In Kosovo it is difficult to talk about a critique of institutions, because all the official and semi-official institutions are dreaming of a normalisation, which means a complete realisation of institutions joined in consensus about the formation of state. Artists must also be part of this construction. This is the reason why there is no critique of institutions in Kosovo; the common argument is that when there is no ‘real’ institution, it is not merely absurd, but wholly impossible to talk about a critique of it. Artists’ work must support the construction of institutions. Under these circumstances it is impossible to discuss recuperation, radical political stands, or a withdrawal from the art market.
Because of this, it is interesting to notice that in Kosovo many young emerging artists have decided to stop producing artworks. For example, artists from the young generation, like Jakup Ferri, Dren Maliqi and Lulezim Zeqiri, and also established artists like Sokol Beqiri and Erzen Shkolloli, have stopped making art now. Their decision is not based on any notion of a conscious refusal of institutions, nor can it be seen as an attitude of a radical break from institutions. The reason for their refusal is the widespread impression that the cultural milieu of Kosovo is lethargic, miserable, confused, aimless, boring etc. Yet there is never a clearly articulated reason for this decision. Once again, the decision is made ad hoc, without any public discussion, and in the shadow and tradition of the tactics of secrecy of parallel institutions.

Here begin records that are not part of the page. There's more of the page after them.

(* ===== verification/StandaloneTheorems.v ===== *)
(** * Theorems on finding the script

    What a start of the runtime finds in its own file: looking at parts of an open
    file is the same as looking at the whole image; a file that is not a Mach-O
    carries a script exactly when it ends in one and its trailer; and whatever the file
    holds, looking never panics and never leaves the file. *)

From S2P Require Import Prelude Bytes Standalone.

#[local] Arguments le_bytes : simpl never.
#[local] Arguments Z.add : simpl never.
(** Buffers are far smaller than the address space. *)
Definition small (s : rstr) : Prop := (len s < 2 ^ 62)%Z.
(** The little-endian field of [w] bytes at [k]. *)
Definition field (w : Z) (c : rstr) (k : Z) : Z := default 0%Z (from_le_bytes <$> get c k w).

Lemma read_field w x c z k :
  small (x ++ c ++ z) → (0 ≤ w ≤ 8)%Z → (0 ≤ k)%Z → (k + w ≤ len c)%Z → read_le_at w (x ++ c ++ z) (len x + k) = Done (field w c k).
Proof.
  unfold small. rewrite !len_app. intros Hs Hw Hk Hle. pose proof (len_nonneg x). pose proof (len_nonneg z).
  unfold read_le_at, field. rewrite bool_decide_eq_false_2 by (unfold U64_MOD; lia). rewrite get_mid by done.
  destruct (get_in_range c k w) as [t ->]; [lia..|]. done.
Qed.
Lemma read_own w c k : small c → (0 ≤ w ≤ 8)%Z → (0 ≤ k)%Z → (k + w ≤ len c)%Z → read_le_at w c k = Done (field w c k).
Proof.
  intros. pose proof (read_field w [] c [] k) as H'. rewrite len_nil, app_nil_r, Z.add_0_l in H'. by apply H'.
Qed.
Lemma field_range w c k : (0 ≤ w)%Z → (0 ≤ field w c k < 256 ^ w)%Z.
Proof.
  intros Hw. unfold field. destruct (get c k w) as [t|] eqn:E; simpl; [|lia]. apply get_length in E. unfold len in E.
  pose proof (from_le_range t). by rewrite E in *.
Qed.
Lemma get_out s a n : (a + n ≤ len s)%Z → (0 ≤ a)%Z → (0 ≤ n)%Z → get s a n = Some (default [] (get s a n)).
Proof. intros. by destruct (get_in_range s a n) as [t ->]. Qed.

Due to the lack of institutions, many art critics and curators regarded the art scene of Kosovo that emerged after 1999 as highly innovative and giving birth to a very interesting art phenomenon (from Edi Muka’s ‘new proletarians’ to Rene Block’s ‘new avant-gardes’). These deconstructive interpretations of the contemporary art scene confuse even more the complex interrelationships of institution, public space, secrecy, nationalism, economy and international hegemony in Kosovo. Because of this, anyone attempting to think about the situation in Kosovo from the perspective of institutional critique must consider the local history of tactics, public space, nationalism and economy in a very analytical and cautious way. Otherwise, very conservative impulses might be misinterpreted as innovative and critical.